+++ TASK DATA

(** The events of fetching the images of some entries. *)
Definition image_events (filename : string) (icons : list bytes) : list event :=
  icons ≫= λ icon,
    [Seek filename (getattr IconDirectoryEntry icon "image_offset");
     Read filename (Z.to_nat (getattr IconDirectoryEntry icon "image_offset"))
          (getattr IconDirectoryEntry icon "image_size")].

(** The events of reading the header and [n] directory entries. *)
Definition directory_events (filename : string) (n : nat) : list event :=
  Open filename :: Read filename 0 6
  :: ((λ k, Read filename (6 + 16 * k) 16) <$> seq 0 n).

(** The names and data of the icon resources written, in order. *)
Definition icon_resources (t : list event) : list (Z * bytes) :=
  omap (λ e, match e with
             | AddResource _ RT_ICON res_name _ data => Some (res_name, data)
             | _ => None
             end) t.

(** [m] leaves the files and [version_resources] as they are. *)
Definition keeps_state {A} (m : M A) : Prop := ∀ s, final (m s) = s.

(** The path part of an icon specification. *)
Definition icon_path_of (icon_spec : string) : string :=
  match rsplit1 "#" icon_spec with
  | Some (icon_path, _) => icon_path
  | None => icon_spec
  end.

(** A file with the position moved on by [n] bytes. *)
Definition advance (f : file) (n : nat) : file :=
  {| file_name := file_name f; file_data := file_data f; file_pos := file_pos f + n |}.


(** The manifests written, in order. *)
Definition manifests (t : list event) : list Manifest :=
  omap (λ e, match e with ManifestAddResource _ m => Some m | _ => None end) t.

(** The import library beside a module that the build leaves behind. *)
Definition import_library (env : Environment) : string :=
  let result_filename := getResultFullpath env false in
  join (os_path env) (dirname (os_path env) result_filename)
    ("lib" +:+ drop_last 4 (basename (os_path env) result_filename) +:+ ".a").

(** An event that belongs to the run before the constants blob is
    attached: not the blob resource, nor one of the steps after it. *)
Definition before_the_blob (e : event) : Prop :=
  step_of e ≠ LaterStep
  ∧ ∀ target lang_id data, e ≠ AddResource target RT_RCDATA 3 lang_id data.










#[global] Instance resource_kind_eq_dec : EqDecision resource_kind.
Proof. solve_decision. Defined.





(** * Properties *)

(** ** Little-endian encoding *)

Lemma Z_of_byte_of_Z (z : Z) : Z_of_byte (byte_of_Z z) = z mod 256.
Proof.
  unfold Z_of_byte, byte_of_Z.
  pose proof (Z.mod_pos_bound z 256 eq_refl) as Hz.
  destruct (Byte.of_N (Z.to_N (z mod 256))) as [b|] eqn:E; simpl.
  - apply Byte.to_of_N in E. rewrite E. lia.
  - apply Byte.of_N_None_iff in E. lia.
Qed.

Lemma Z_of_byte_range (b : byte) : 0 ≤ Z_of_byte b < 256.
Proof. unfold Z_of_byte. pose proof (Byte.to_N_bounded b). lia. Qed.

Lemma length_to_le (n : nat) (z : Z) : length (to_le n z) = n.
Proof. revert z. induction n as [|n IH]; intros z; simpl; [done | by rewrite IH]. Qed.

(** The bytes of [to_le n z] are the base-256 digits of [z], lowest first. *)
Lemma of_le_to_le (n : nat) (z : Z) : of_le (to_le n z) = z mod 256 ^ Z.of_nat n.
Proof.
  revert z. induction n as [|n IH]; intros z.
  - simpl. by rewrite Z.mod_1_r.
  - cbn [to_le of_le]. rewrite IH, Z_of_byte_of_Z.
    rewrite Nat2Z.inj_succ, Z.pow_succ_r by lia.
    rewrite Z.rem_mul_r by lia. reflexivity.
Qed.

(** ** The layout of the three structures *)

Lemma sizeof_IconDirectoryHeader : sizeof IconDirectoryHeader = 6%nat.
Proof. reflexivity. Qed.

Lemma sizeof_IconDirectoryEntry : sizeof IconDirectoryEntry = 16%nat.
Proof. reflexivity. Qed.

Lemma sizeof_IconGroupDirectoryEntry : sizeof IconGroupDirectoryEntry = 14%nat.
Proof. reflexivity. Qed.

(** Without [_pack_ = 2] the group entry would end in two padding bytes. *)
Lemma sizeof_unpacked_group_entry :
  sizeof {| _pack_ := None; _fields_ := _fields_ IconGroupDirectoryEntry |} = 16%nat.
Proof. reflexivity. Qed.

(** C2, as stated, at sample field values: the entry is not 12 bytes long. *)
Lemma group_entry_is_not_12_bytes :
  length (convertStructureToBytes (make_group_entry 16 16 0 0 1 32 1128 1)) ≠ 12%nat.
Proof. vm_compute. discriminate. Qed.

(** C2, amended: for every field assignment the serialized
    [IconGroupDirectoryEntry] is exactly 14 bytes: the fields width, height,
    colors, reserved (one byte each), planes, bit_count (two bytes each),
    image_size (four bytes) and id (two bytes) one after the other, each
    little-endian, with no padding byte between or after them. *)
Theorem group_entry_packed_layout (width height colors reserved planes bit_count
                                   image_size id : Z) :
  let entry :=
    convertStructureToBytes
      (make_group_entry width height colors reserved planes bit_count image_size id) in
  entry = to_le 1 width ++ to_le 1 height ++ to_le 1 colors ++ to_le 1 reserved
          ++ to_le 2 planes ++ to_le 2 bit_count ++ to_le 4 image_size ++ to_le 2 id
  ∧ length entry = 14%nat.
Proof. split; reflexivity. Qed.

(** ** Running computations *)

Lemma run_bind {A B} (m : M A) (f : A → M B) (s : state) :
  (m ≫= f) s =
  match m s with
  | (Return a, s1, t1) => let '(o, s2, t2) := f a s1 in (o, s2, t1 ++ t2)
  | (SysExit msg, s1, t1) => (SysExit msg, s1, t1)
  | (Raise e, s1, t1) => (Raise e, s1, t1)
  end.
Proof.
  unfold mbind, M_bind. destruct (m s) as [[[a|msg|e] s1] t1]; [|done..].
  by destruct (f a s1) as [[o s2] t2].
Qed.

Lemma run_bind_assoc {A B C} (m : M A) (f : A → M B) (g : B → M C) (s : state) :
  ((m ≫= f) ≫= g) s = (m ≫= λ a, f a ≫= g) s.
Proof.
  rewrite (run_bind (m ≫= f)), (run_bind m f), (run_bind m).
  destruct (m s) as [[[a|msg|e] s1] t1]; [|done..].
  rewrite run_bind.
  destruct (f a s1) as [[[b|msg|e] s2] t2]; [|done..].
  destruct (g b s2) as [[o s3] t3]. by rewrite app_assoc.
Qed.

Section all_events.
Context (P : event → Prop).

Lemma all_events_ret {A} (a : A) : all_events P (mret a).
Proof. intros s. constructor. Qed.

Lemma all_events_sysexit {A} msg : all_events P (@sysexit A msg).
Proof. intros s. constructor. Qed.

Lemma all_events_raise {A} e : all_events P (@raise A e).
Proof. intros s. constructor. Qed.

Lemma all_events_get_state : all_events P get_state.
Proof. intros s. constructor. Qed.

Lemma all_events_modify f : all_events P (modify f).
Proof. intros s. constructor. Qed.

Lemma all_events_emit e : P e → all_events P (emit e).
Proof. intros He s. by repeat constructor. Qed.

Lemma all_events_bind {A B} (m : M A) (f : A → M B) :
  all_events P m → (∀ a, all_events P (f a)) → all_events P (m ≫= f).
Proof.
  intros Hm Hf s. rewrite run_bind. specialize (Hm s).
  destruct (m s) as [[[a|msg|e] s1] t1]; [|done..].
  specialize (Hf a s1). destruct (f a s1) as [[o s2] t2].
  unfold events in *; simpl in *. by apply Forall_app.
Qed.
End all_events.

(** Breaks a computation into its calls; leaves the events to be checked. *)
Ltac all_events_step :=
  match goal with
  | |- all_events _ (mret _) => apply all_events_ret
  | |- all_events _ (sysexit _) => apply all_events_sysexit
  | |- all_events _ (raise _) => apply all_events_raise
  | |- all_events _ get_state => apply all_events_get_state
  | |- all_events _ (modify _) => apply all_events_modify
  | |- all_events _ (emit _) => apply all_events_emit
  | |- all_events _ (_ ≫= _) => apply all_events_bind; [|intros]
  | |- all_events _ (let '(_, _) := ?p in _) => destruct p
  | |- all_events _ (match ?x with _ => _ end) => destruct x
  | |- all_events _ (if ?b then _ else _) => destruct b
  end.

Create HintDb post_processing.

Ltac all_events := repeat all_events_step; try done; eauto with post_processing.

Lemma all_events_impl {A} (P Q : event → Prop) (m : M A) :
  (∀ e, P e → Q e) → all_events P m → all_events Q m.
Proof. intros HPQ Hm s. eapply Forall_impl; [apply Hm | done]. Qed.

(** ** What the icon step does *)

Section icon_step.
Context (env : Environment).

Lemma file_read_events f size : all_events icon_reading (file_read f size).
Proof. unfold file_read. all_events. Qed.

Lemma file_seek_events f offset : all_events icon_reading (file_seek f offset).
Proof. unfold file_seek. all_events. Qed.
(** X21: logging in.  In the AUTHORIZATION state the line USER name, for
    a name the store knows, is answered +OK and leaves the name in
    [username]; the line PASS word that follows, for the word the store
    accepts with that name, is answered +OK and enters the TRANSACTION
    state with the mailbox loaded for the name.  The two command words
    may come in any mix of cases; name and word fit their arrays, hold
    no CR and no zero octet, and end in an octet that is not white
    space, and may hold spaces otherwise. *)
Theorem login (st : state) (cu cp name pw : bytes) :
  authorization st = true ->
  map tolower cu = map tolower (lit "USER") ->
  map tolower cp = map tolower (lit "PASS") ->
  well_formed (name ++ [CR; LF]) = true -> CR ∉ name -> NUL ∉ name ->
  well_formed (pw ++ [CR; LF]) = true -> CR ∉ pw -> NUL ∉ pw ->
  Z.of_nat (length name) <= MAX_USERNAME_SIZE ->
  Z.of_nat (length pw) <= MAX_USERNAME_SIZE ->
  is_valid_user name None = true ->
  is_valid_user name (Some pw) = true ->
  let user_line := cu ++ SP :: name ++ [CR; LF] in
  let pass_line := cp ++ SP :: pw ++ [CR; LF] in
  let st1 :=
    mk_state true (transaction st) true cu name (password st) (mailList st)
      (mailCount st) in
  handle_line st (filled user_line) (size_of user_line)
  = Ok (Continue st1 [sendPositive])
  /\ handle_line st1 (filled pass_line) (size_of pass_line)
     = Ok (Continue
             (mk_state false true true cp name pw (load_user_mail name)
                (to_unsigned (get_mail_count (load_user_mail name))))
             [sendPositive]).
Proof.
  intros Hauth Hcu Hcp Hnwf Hncr Hnnul Hpwf Hpcr Hpnul Hnfit Hpfit Hknown Hok
    user_line pass_line st1.
  destruct (argument_line (command st) cu name "USER" eq_refl eq_refl eq_refl
              Hcu Hnwf Hncr Hnnul)
    as (Hscan & Hcheck & Hargs & Hsize & Hcmd).
  destruct (argument_line (command st1) cp pw "PASS" eq_refl eq_refl eq_refl
              Hcp Hpwf Hpcr Hpnul)
    as (Hscan2 & Hcheck2 & Hargs2 & Hsize2 & Hcmd2).
  fold user_line in Hscan, Hcheck, Hargs, Hsize.
  fold pass_line in Hscan2, Hcheck2, Hargs2, Hsize2.
  split.
  - unfold Popd.handle_line. rewrite Hscan. cbn [bind]. rewrite Hcheck.
    cbn [set_command authorization]. rewrite Hauth.
    unfold authorization_state, is_cmd. cbn [set_command command].
    settle_cmd Hcmd. rewrite Hsize, Hargs. cbn [negb non_null bind].
    rewrite (PopAuthorization.strcpy_fits _ _ Hnfit). cbn [in_bounds bind].
    rewrite Hknown. unfold st1, set_accepted_user, set_username.
    cbn [set_command authorization transaction accepted_user command username
         password mailList mailCount].
    rewrite ?Hauth. reflexivity.
  - unfold Popd.handle_line. rewrite Hscan2. cbn [bind]. rewrite Hcheck2.
    unfold st1 at 1. cbn [set_command authorization].
    unfold authorization_state, is_cmd. cbn [set_command command].
    settle_cmd Hcmd2. rewrite Hsize2, Hargs2.
    unfold st1. cbn [accepted_user andb negb non_null bind].
    rewrite (PopAuthorization.strcpy_fits _ _ Hpfit). cbn [in_bounds bind].
    unfold set_password.
    cbn [set_command authorization transaction accepted_user command username
         password mailList mailCount].
    rewrite Hok. reflexivity.
Qed.

End Session.

Lemma login_witness :
  Popd.handle_line 64 Fixtures.alice_only Fixtures.alice_mail Fixtures.no_file
    Fixtures.fresh (filled (lit "user alice" ++ [CR; LF])) 12
  = Ok (Continue
          (mk_state true false true (lit "user") (lit "alice") [] [] 0)
          [sendPositive])
  /\ Popd.handle_line 64 Fixtures.alice_only Fixtures.alice_mail
       Fixtures.no_file
       (mk_state true false true (lit "user") (lit "alice") [] [] 0)
       (filled (lit "Pass pw" ++ [CR; LF])) 9
     = Ok (Continue
             (mk_state false true true (lit "Pass") (lit "alice") (lit "pw")
                (Fixtures.alice_mail (lit "alice"))
                (to_unsigned
                   (get_mail_count (Fixtures.alice_mail (lit "alice")))))
             [sendPositive]).
Proof.
  apply (login 64 Fixtures.alice_only Fixtures.alice_mail Fixtures.no_file
           Fixtures.fresh (lit "user") (lit "Pass") (lit "alice") (lit "pw")).
  - reflexivity.
  - reflexivity.
  - reflexivity.
  - reflexivity.
  - apply index_of_None. reflexivity.
  - apply index_of_None. reflexivity.
  - reflexivity.
  - apply index_of_None. reflexivity.
  - apply index_of_None. reflexivity.
  - simpl. lia.
  - simpl. lia.
  - reflexivity.
  - reflexivity.
Defined.

End PopLogin.

(** ** The loop of [handle_client] ends *)

Module SessionLoop.
Import Libc Outcome Line SocketBuffer Server Rules.
Import LibcFacts SocketBufferFacts.

Lemma line_rv_lower max s failing : -1 <= line_rv max s failing.
Proof.
  unfold line_rv. destruct (index_of LF (take max s)); [lia|].
  destruct (max <=? length s)%nat; [lia|]. destruct failing; lia.
Qed.

(** A call of [sb_read_line] returns, keeps the buffer within its
    capacity, and when it returns octets there are that many fewer
    buffered and to come. *)
Lemma read_step (sb : socket_buffer) (sock : socket) :
  (avail_data sb <= max_bytes sb)%nat ->
  exists r,
    sb_read_line sb sock = Some r
    /\ -1 <= rv r
    /\ (avail_data (sb_after r) <= max_bytes (sb_after r))%nat
    /\ (0 < rv r ->
        (length (buf (sb_after r) ++ pending (sock_after r))
         < length (buf sb ++ pending sock))%nat).
Proof.
  intros Hle. unfold sb_read_line.
  destruct (read_loop_spec sock (max_bytes sb - avail_data sb) sb Hle)
    as (r & Hr & Hrv & Hout & Hmax & Havail); [lia|].
  exists r. split; [exact Hr|]. split; [rewrite Hrv; apply line_rv_lower|].
  split; [rewrite Hmax; exact Havail|]. intros Hpos.
  destruct (ReaderStream.read_loop_keeps _ _ _ _ Hr ltac:(lia)) as [Hkeep _].
  pose proof (line_rv_bounds (max_bytes sb) (buf sb ++ pending sock)
                (fails sock)) as [_ Hup].
  rewrite <- Hrv in Hup. rewrite (Hout ltac:(lia)) in Hkeep.
  rewrite take_app_le in Hkeep by (rewrite length_take; lia).
  rewrite take_take, Nat.min_id in Hkeep.
  apply (f_equal length) in Hkeep.
  rewrite length_app, length_take in Hkeep. lia.
Qed.

Lemma send_each_conn (msgs : list bytes) : forall c status,
  sock (send_each c msgs status).2 = sock c
  /\ buffer (send_each c msgs status).2 = buffer c.
Proof.
  induction msgs as [|m msgs IH]; intros c status; cbn [send_each];
    [split; reflexivity|].
  unfold send_all.
  destruct (writes_left c) as [[|n]|];
    match goal with
    | |- context [send_each ?c' msgs ?r] =>
        destruct (IH c' r) as [-> ->]; split; reflexivity
    end.
Qed.

Section Loop.

Context {S : Type}.
Variable handle_line : S -> bytes -> Z -> result (turn S).

Lemma client_loop_returns : forall fuel st c status,
  (avail_data (buffer c) <= max_bytes (buffer c))%nat ->
  (length (buf (buffer c) ++ pending (sock c)) < fuel)%nat ->
  exists res, client_loop handle_line fuel st c status = Some res.
Proof.
  induction fuel as [|fuel IH]; intros st c status Hle Hfuel; [lia|].
  cbn [client_loop].
  destruct (read_step (buffer c) (sock c) Hle)
    as (r & -> & Hlow & Hle' & Hless).
  destruct ((rv r =? 0) || (rv r =? -1) || (status =? -1)) eqn:Hbreak;
    [eauto|].
  apply orb_false_iff in Hbreak as [Hbreak _].
  apply orb_false_iff in Hbreak as [H0 H1].
  apply Z.eqb_neq in H0, H1.
  destruct (handle_line st (out r) (rv r)) as [[st' msgs|st' msgs]|f];
    [| |eauto].
  - match goal with
    | |- context [send_each ?c0 msgs status] =>
        pose proof (send_each_conn msgs c0 status) as [Hsock Hbuf];
        destruct (send_each c0 msgs status) as [z c']
    end.
    cbn [snd sock buffer] in Hsock, Hbuf.
    destruct (z =? -1); [eauto|].
    apply IH; rewrite ?Hsock, ?Hbuf; [exact Hle'|].
    specialize (Hless ltac:(lia)). lia.
  - match goal with
    | |- context [send_each ?c0 msgs status] =>
        destruct (send_each c0 msgs status) as [z c']
    end.
    eauto.
Qed.

Lemma client_loop_more : forall fuel st c status res,
  client_loop handle_line fuel st c status = Some res ->
  forall fuel', (fuel <= fuel')%nat ->
  client_loop handle_line fuel' st c status = Some res.
Proof.
  induction fuel as [|fuel IH]; intros st c status res Hrun fuel' Hge;
    [discriminate|].
  destruct fuel' as [|fuel']; [lia|]. cbn [client_loop] in Hrun |- *.
  destruct (sb_read_line (buffer c) (sock c)) as [r|]; [|discriminate].
  destruct ((rv r =? 0) || (rv r =? -1) || (status =? -1)); [exact Hrun|].
  destruct (handle_line st (out r) (rv r)) as [[st' msgs|st' msgs]|f];
    try exact Hrun.
  match goal with
  | |- context [send_each ?c0 msgs status] =>
      destruct (send_each c0 msgs status) as [z c']
  end.
  destruct (z =? -1); [exact Hrun|]. apply (IH _ _ _ _ Hrun). lia.
Qed.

++++++

» TO DO: Give again, word for word, every line of the listing above from the one with "(** C2, as stated, at" to the one with "t1) => (SysExit msg, s1, t1)", both inclusive, and nothing beyond them.

» RESULT OF THIS TASK:
(** C2, as stated, at sample field values: the entry is not 12 bytes long. *)
Lemma group_entry_is_not_12_bytes :
  length (convertStructureToBytes (make_group_entry 16 16 0 0 1 32 1128 1)) ≠ 12%nat.
Proof. vm_compute. discriminate. Qed.

(** C2, amended: for every field assignment the serialized
    [IconGroupDirectoryEntry] is exactly 14 bytes: the fields width, height,
    colors, reserved (one byte each), planes, bit_count (two bytes each),
    image_size (four bytes) and id (two bytes) one after the other, each
    little-endian, with no padding byte between or after them. *)
Theorem group_entry_packed_layout (width height colors reserved planes bit_count
                                   image_size id : Z) :
  let entry :=
    convertStructureToBytes
      (make_group_entry width height colors reserved planes bit_count image_size id) in
  entry = to_le 1 width ++ to_le 1 height ++ to_le 1 colors ++ to_le 1 reserved
          ++ to_le 2 planes ++ to_le 2 bit_count ++ to_le 4 image_size ++ to_le 2 id
  ∧ length entry = 14%nat.
Proof. split; reflexivity. Qed.

(** ** Running computations *)

Lemma run_bind {A B} (m : M A) (f : A → M B) (s : state) :
  (m ≫= f) s =
  match m s with
  | (Return a, s1, t1) => let '(o, s2, t2) := f a s1 in (o, s2, t1 ++ t2)
  | (SysExit msg, s1, t1) => (SysExit msg, s1, t1)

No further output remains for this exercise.